I am trying to design a device that will take in power (fixed at power up, sometimes 2V, sometimes 12V) with a rise time of around 10 us, and output the same voltage with a rise time of anything between 10ms to 40ms, from 10% to 90%. Output current is up to 170 ma. The minimum rise time is really causing more problems than I thought it would. Options I've looked at:
- Unity gain opamp (AD8397) with setpoint set from RC filter. This is the best option so far, the RC filter sets the rise time of the output, but it doesn't add impedance to the output. The opamp needs to be powered off the input voltage, and I don't like that there is still a voltage offset because opamps don't go all the way to the rail. Plus, good performance at 2 and 12V is tough.

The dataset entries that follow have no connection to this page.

(** * SatTrack: the map view, the satellite record and its refresh timer

    A shallow embedding of [src/script/map.js]: the [Leaflet] class (the marker
    registry and the map widget it owns) and the [Satellite] class (the
    fetcher and the auto-update timer).  JavaScript objects that are shared by
    reference (the marker objects, which are reachable both from the registry
    and from the widget's layers) live in an explicit store; methods are
    state transformers that return a completion (normal or thrown) together
    with the state they leave behind, because a JavaScript [throw] does not
    undo the assignments made before it.

    [src/unnamed/part_000] is an earlier revision of the same file.  Its
    [addSatellite] differs from the one modelled here in two places: it
    takes the icon from a fixed [icons.satellite] instead of building it
    from [satelliteIndex], and its popup shows the name as it is, without
    [toUpperCase], so a missing name does not make it throw.  The other
    methods modelled here read the same there. *)

From Stdlib Require Import ZArith QArith String Ascii.
From stdpp Require Import base decidable option list gmap strings pretty.

Local Open Scope string_scope.
Local Open Scope list_scope.
Local Open Scope Z_scope.

(** ** JavaScript completions and the state monad the methods run in *)

Module JS.

(** The exceptions the program can raise: [TypeError] is what the engine
    raises on a property read of [undefined]; [Error] is [new Error(msg)];
    [SyntaxError] is what [Response.json()] rejects with. *)
Inductive Exn : Type :=
| TypeError (msg : string)
| Error (msg : string)
| SyntaxError (msg : string).

Inductive Completion (A : Type) : Type :=
| Normal (a : A)
| Throw (e : Exn).
Global Arguments Normal {A} a.
Global Arguments Throw {A} e.

(** What a method hands back: [return this] or a bare [return]. *)
Inductive Ret : Type := This | Undefined.

Definition M (S A : Type) : Type := S → Completion A * S.

Definition ret {S A} (a : A) : M S A := λ s, (Normal a, s).
Definition throw {S A} (e : Exn) : M S A := λ s, (Throw e, s).
Definition bind {S A B} (m : M S A) (k : A → M S B) : M S B :=
  λ s, match m s with
       | (Normal a, s') => k a s'
       | (Throw e, s') => (Throw e, s')
       end.
Definition get {S} : M S S := λ s, (Normal s, s).
Definition gets {S A} (f : S → A) : M S A := λ s, (Normal (f s), s).
Definition modify {S} (f : S → S) : M S () := λ s, (Normal (), f s).

Global Instance M_ret {S} : MRet (M S) := λ A, ret.
Global Instance M_bind {S} : MBind (M S) := λ A B k m, bind m k.
(** The outputs are those that [commutationStationnement] writes at the
    current position. *)
Definition sorties_stationnement (m : Monde) : Prop :=
  CCPR3L m = PWM_ARRET /\
  nth_error commutateursStationnement (Z.to_nat (Z.shiftr (pas m) 3))
  = Some (PORTA m).

(** The outputs are those that [commutationDeplacement] writes at
    position [p]. *)
Definition sorties_deplacement (p : Z) (m : Monde) : Prop :=
  nth_error cos (Z.to_nat (Z.land p 15)) = Some (CCPR3L m) /\
  nth_error commutateursDeplacement (Z.to_nat (Z.shiftr p 3))
  = Some (PORTA m).

(** * Properties *)

(** ** Machine arithmetic *)

Lemma octet_petit (z : Z) : 0 <= z < 256 -> octet z = z.
Proof. intros H. unfold octet. apply Z.mod_small. exact H. Qed.

Lemma decalage_3 (p : Z) : Z.shiftr p 3 = p / 8.
Proof. rewrite Z.shiftr_div_pow2 by lia. reflexivity. Qed.

Lemma masque_0F (p : Z) : Z.land p 15 = p mod 16.
Proof. change 15 with (Z.ones 4). rewrite Z.land_ones by lia. reflexivity. Qed.

Lemma indice_commutateurs_div (p : Z) :
  0 <= p <= 31 -> indice_commutateurs p = p / 8.
Proof.
  intros H. unfold indice_commutateurs. rewrite decalage_3.
  apply octet_petit.
  assert (0 <= p / 8) by (apply Z.div_pos; lia).
  assert (p / 8 < 4) by (apply Z.div_lt_upper_bound; lia).
  lia.
Qed.

Lemma indice_cos_mod (p : Z) : indice_cos p = p mod 16.
Proof.
  unfold indice_cos. rewrite masque_0F. apply octet_petit.
  pose proof (Z.mod_pos_bound p 16). lia.
Qed.

Lemma indice_commutateurs_borne (p : Z) :
  0 <= p <= 31 -> 0 <= indice_commutateurs p <= 3.
Proof.
  intros H. rewrite indice_commutateurs_div by exact H.
  assert (0 <= p / 8) by (apply Z.div_pos; lia).
  assert (p / 8 < 4) by (apply Z.div_lt_upper_bound; lia).
  lia.
Qed.

Lemma indice_cos_borne (p : Z) : 0 <= indice_cos p <= 15.
Proof.
  rewrite indice_cos_mod. pose proof (Z.mod_pos_bound p 16). lia.
Qed.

- Any ideas on how to improve the rail to rail performance?
- Passive filter: This was how I originally wanted to go, but the inrush current ended up being way too high, and I want to keep the output resistance under 10 ohms ideally. This ends up needing 1.5 Henry inductors, more trouble than it is worth.
- Buck regulator with ramp up? This would be an ideal system if it exists, just a PMIC that would switch a FET with increasing duty cycle up to fully on over 10+ ms. But I haven't seen a simple circuit that would do this.
Does anyone have ideas for a simple solution to slow down a rise time with minimal increase to impedance?